A Voyage To Dari
Page 25
Pan, listen. I am your woman as of four years ago; we were as much one as a man and a woman can be. You are one with Croyd as of four years ago, totally one with Croyd. Time gone is red; it is red totally for when it was. I am not leaving you as of then, but only as of now.
Do you love me as of now?
Bitterly. Please hold me.
Mind silence, while Greta suffered with them. Then:
Pan, if you are a self, know yourself. It is not for you to have one place or one task, or one woman. At the same time, know me: except for pleasant interludes, it is not for me to share my man. This is total and permanent divorce, Pan—for the good of my faithful soul, for the good of your roving soul.
I will never stop loving you.
Thank God for that. I will never stop watching you and loving you. And then she flung an astounding thought past Pan: Will we, Greta?
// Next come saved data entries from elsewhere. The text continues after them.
(* ===== verification/FrontEnd.v ===== *)
(** * What the front ends share

    The plugins that expose an application over HTTP, gRPC and the command line
    ([plugins/spakky-fastapi], [-grpc], [-typer]) wrap each method of a controller in an
    endpoint of the same shape: it clears the context of the application, turns the
    credential of the call into an [AuthContext] with the authentication provider, takes
    the controller from the container and calls its method, behind whose proxy the
    aspect of [Auth.v] checks the requirements. This file has the state and the errors
    of an endpoint, the port of the provider and what the aspect does of a call;
    [FastApi.v], [GrpcServer.v] and [TyperCli.v] have the endpoints. *)

From S2P Require Import Prelude Encoding Annotation Pod Auth Tracing Domain Consumer.

(** The exceptions of an endpoint: those of [spakky-auth] ([AuthRequirementDeniedError]
    may be raised without a decision), those of the context of the trace, and [Failure]
    for the others. *)
Inductive front_error (E : Type) :=
  | AuthFailure (e : auth_error)
  | DenialWithoutDecision
  | TraceFailure (e : tracing_error)
  | Failure (e : E).
Arguments AuthFailure {E}.
Arguments DenialWithoutDecision {E}.
Arguments TraceFailure {E}.
Arguments Failure {E}.

(** [isinstance(error, AbstractSpakkyAuthError)] *)
Definition is_auth_error {E} (e : front_error E) : bool :=
  match e with
  | AuthFailure (OtherError _) => false
  | AuthFailure _ | DenialWithoutDecision => true
  | _ => false
  end.

(** [isinstance(error, AuthRequirementDeniedError)], with [error.decision] *)
Definition denied {E} (e : front_error E) : option (option AuthorizationDecision) :=
  match e with
  | DenialWithoutDecision => Some None
  | AuthFailure (AuthRequirementDeniedError d) => Some (Some d)
  | _ => None
  end.

Lemma metadata_conflict st b owner e :
  get_effective_auth_metadata st b owner = Raise e → e = ConflictingAuthMetadataError.
Proof. unfold get_effective_auth_metadata. destruct (_ && _); congruence. Qed.

Section front_end.
Context {E R W : Type}.

Abbreviation user_code := (comp (visible R W) (front_error E)).

(** The port [IAuthenticationProvider] *)
Definition authentication_provider : Type := CredentialCarrier → AuthInvocation → user_code AuthContext.

(** [application_context.clear_context()] and [store_auth_context] *)
Definition clear_request_context : user_code unit := modify (with_context []).
Definition store_request_auth (c : AuthContext) : user_code unit :=
  modify (λ v, with_context (dict_set AUTH_CONTEXT_CONTEXT_KEY (VAuthContext c) (context v)) v).

Definition on_request_trace {A} (m : comp (execution R) tracing_error A) : user_code A := λ v,
  let '(o, x) := m (trace v) in (map_error TraceFailure o, mk_visible (context v) x (program v)).

(** What is authenticated in a state *)
Definition auth_context_of (v : visible R W) : option AuthContext :=
  match dict_get AUTH_CONTEXT_CONTEXT_KEY (context v) with Some (VAuthContext c) => Some c | _ => None end.

(** A call through the proxy of a controller: the aspect reads the context of the
    application and the body runs if it lets it. The target of the call is the method
    bound to the controller. *)
Definition guarded {A} (ports : auth_ports) (st : auth_store) (b : boundary) (body : user_code A) : user_code A := λ v,
  match (AuthorizationAspect_around (mk_aspect (Some (λ k, dict_get k (context v))) ports) st b (ret tt) tt).1 with
  | Ok _ => body v
  | Raise e => (Raise (AuthFailure e), v)
  end.

(** A method is protected when the aspect requires something of its callers. *)
Definition protected_method (st : auth_store) (b : boundary) : Prop :=
  ∃ md, get_effective_auth_metadata st b None = Ok md ∧ protected md = true.

Lemma guarded_spec ports st b v :
  ((∀ A (body : user_code A), guarded ports st b body v = body v) ∧
     (protected_method st b → ∃ c, auth_context_of v = Some c)) ∨
  ∃ e, ∀ A (body : user_code A), guarded ports st b body v = (Raise (AuthFailure e), v).
Proof.
  unfold guarded. set (asp := mk_aspect _ ports).
  destruct (AuthorizationAspect_around asp st b (ret tt) tt) as [[u|e] s] eqn:Haround; cbn [fst].
  2: { right. by exists e. }
  left. split; [done|]. intros (md & Hmd & Hp). revert Haround. unfold AuthorizationAspect_around, bind, lift.
  rewrite Hmd, Hp. cbn. unfold require_auth_context, auth_context_of.
  destruct (dict_get _ (context v)) as [[c|]|]; [by eauto|done..].
Qed.

(** A body that is not authenticated is not run when the method is protected: the body
    makes no difference. *)
Lemma guarded_anonymous {A} ports st b v :
  protected_method st b → auth_context_of v = None →
  ∃ e, ∀ body : user_code A, guarded ports st b body v = (Raise (AuthFailure e), v).
Proof.
  intros Hp Hc. destruct (guarded_spec ports st b v) as [[_ Hauth]|[e He]].
  - destruct (Hauth Hp) as [c Hc']. congruence.
  - exists e. intros body. apply He.
Qed.

Lemma auth_context_stored c (v : visible R W) :
  auth_context_of (store_request_auth c v).2 = Some c.
Proof. unfold auth_context_of, store_request_auth, modify. cbn. by rewrite dict_get_set_eq. Qed.
End front_end.
Arguments authentication_provider : clear implicits.

(** ** What an endpoint is told of its callers *)

(** Nobody is authenticated. *)
Definition unauthenticated {R W} (v : visible R W) : Prop := auth_context_of v = None.

Section providers.
Context {E R W : Type} (get_provider : comp (visible R W) (front_error E) (option (authentication_provider E R W))).

(** The provider of the container authenticates a credential as [c] and leaves [v'] *)
Definition authenticates (credential : CredentialCarrier) (i : AuthInvocation) (c : AuthContext) (v v' : visible R W) : Prop :=
  ∃ p v1, get_provider v = (Ok (Some p), v1) ∧ p credential i v1 = (Ok c, v').

(** Only the boundary stores an authenticated context. *)
Definition careful : Prop :=
  preserves unauthenticated get_provider ∧
  ∀ v p v' k i, get_provider v = (Ok (Some p), v') → preserves unauthenticated (p k i).
End providers.

(** ** The trace of a call

    [parent = propagator.extract(carrier)], then a child span of it or a new root *)

Section traces.
Context {E R W : Type} `{Entropy R} `{!ITracePropagator R}.

Definition start_request_trace (carrier : list (string * string)) : comp (visible R W) (front_error E) TraceContext :=
  on_request_trace (match port_extract carrier with Some parent => child parent | None => new_root end).

(** What a span that starts a request owes to the trace the caller sent *)
Definition continues (sent : option TraceContext) (span : TraceContext) : Prop :=
  match sent with
  | Some parent => trace_id span = trace_id parent ∧ parent_span_id span = Some (span_id parent)
  | None => parent_span_id span = None
  end.

Lemma start_request_trace_spec carrier v :
  ∃ span rest, continues (port_extract carrier) span ∧
    start_request_trace carrier v =
      (Ok span, mk_visible (context v) (mk_execution (_trace_context (trace v)) rest) (program v)).
Proof.
  unfold start_request_trace, on_request_trace. destruct v as [ctx [t r] w]. cbn [trace context program _trace_context].
  destruct (port_extract carrier) as [parent|].
  - unfold child, bind, generate_span_id, draw. cbn [entropy]. destruct (token_hex _ r) as [sp r']. cbn.
    eexists _, _. by split; [|reflexivity].
  - unfold new_root, bind, generate_trace_id, generate_span_id, draw. cbn [entropy]. destruct (token_hex _ r) as [tr r'].
    cbn. destruct (token_hex _ r') as [sp r2]. cbn. eexists _, _. by split; [|reflexivity].
Qed.
End traces.

(** ** Signatures

    [inspect.Signature] as far as the endpoints change it. Of the default of a parameter
    matters whether it is an [OptionInfo] of Typer, with its names. *)

Inductive parameter_annotation := AnnotatedRequest | AnnotatedWebSocket | AnnotatedOtherwise.
Inductive parameter_default := OptionInfo (param_decls : option (list string)) | OtherDefault.
Record call_parameter := mk_call_parameter {
  parameter_name : string;
  parameter_kind_of : parameter_kind;
  parameter_annotation_of : parameter_annotation;
  parameter_default_of : option parameter_default;
}.

Definition kind_rank (k : parameter_kind) : nat :=
  match k with
  | POSITIONAL_ONLY => 0 | POSITIONAL_OR_KEYWORD => 1 | VAR_POSITIONAL => 2 | KEYWORD_ONLY => 3 | VAR_KEYWORD => 4
  end.
Definition kind_le (p q : call_parameter) : bool :=
  (kind_rank (parameter_kind_of p) <=? kind_rank (parameter_kind_of q))%nat.
Fixpoint in_order (l : list call_parameter) : bool :=
  match l with
  | p :: ((q :: _) as l') => kind_le p q && in_order l'
  | _ => true
  end.
(** [Signature.replace(parameters=...)] raises [ValueError] for parameters whose kinds are
    not in order or whose names are repeated. *)
Definition signature_replace (l : list call_parameter) : option (list call_parameter) :=
  if in_order l && bool_decide (NoDup (parameter_name <$> l)) then Some l else None.

Lemma in_order_Sorted l : in_order l = true ↔ Sorted (λ p q, kind_le p q = true) l.
Proof.
  induction l as [|p l IH]; [by split|]. destruct l as [|q l].
  - split; [by repeat constructor|done].
  - change (kind_le p q && in_order (q :: l) = true ↔ Sorted (λ p q, kind_le p q = true) (p :: q :: l)).
    rewrite andb_true_iff, IH. split.
    + intros [Hpq Hl]. constructor; [done|]. by constructor.
    + inversion 1 as [|?? Hl Hhd]; subst. by inversion Hhd.
Qed.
Palsied, Greta thought assent: it was all she could manage.
And she blessed Pan for not letting go of Freya as now he turned to Greta, You and Freya together are the woman I cared about from the moment I met you, and the only woman until four years ago. Since then, no matter what the appearances may have been, Freya has been the only woman I have cared about. When you two become one, I will suffer, because you will be with Croyd and not with me.
Freya could not respond: mind-to-mind is truth. Greta responded sturdily, staying away from him. Then when Freya and I are one again, you will love both of us wholly as one for what we two meant to each other four years ago, and you will also love Freya wholly for what she has meant to you during four years; and you will make this separation in your mind, realizing the impossibility of a jointure; and you will go on your roving ways knowing privately, as I will be knowing privately, that a four-year half of me loved Pan and not Croyd at all. And this knowing will heighten the glow of your new adventures for me and for Croyd—and for you.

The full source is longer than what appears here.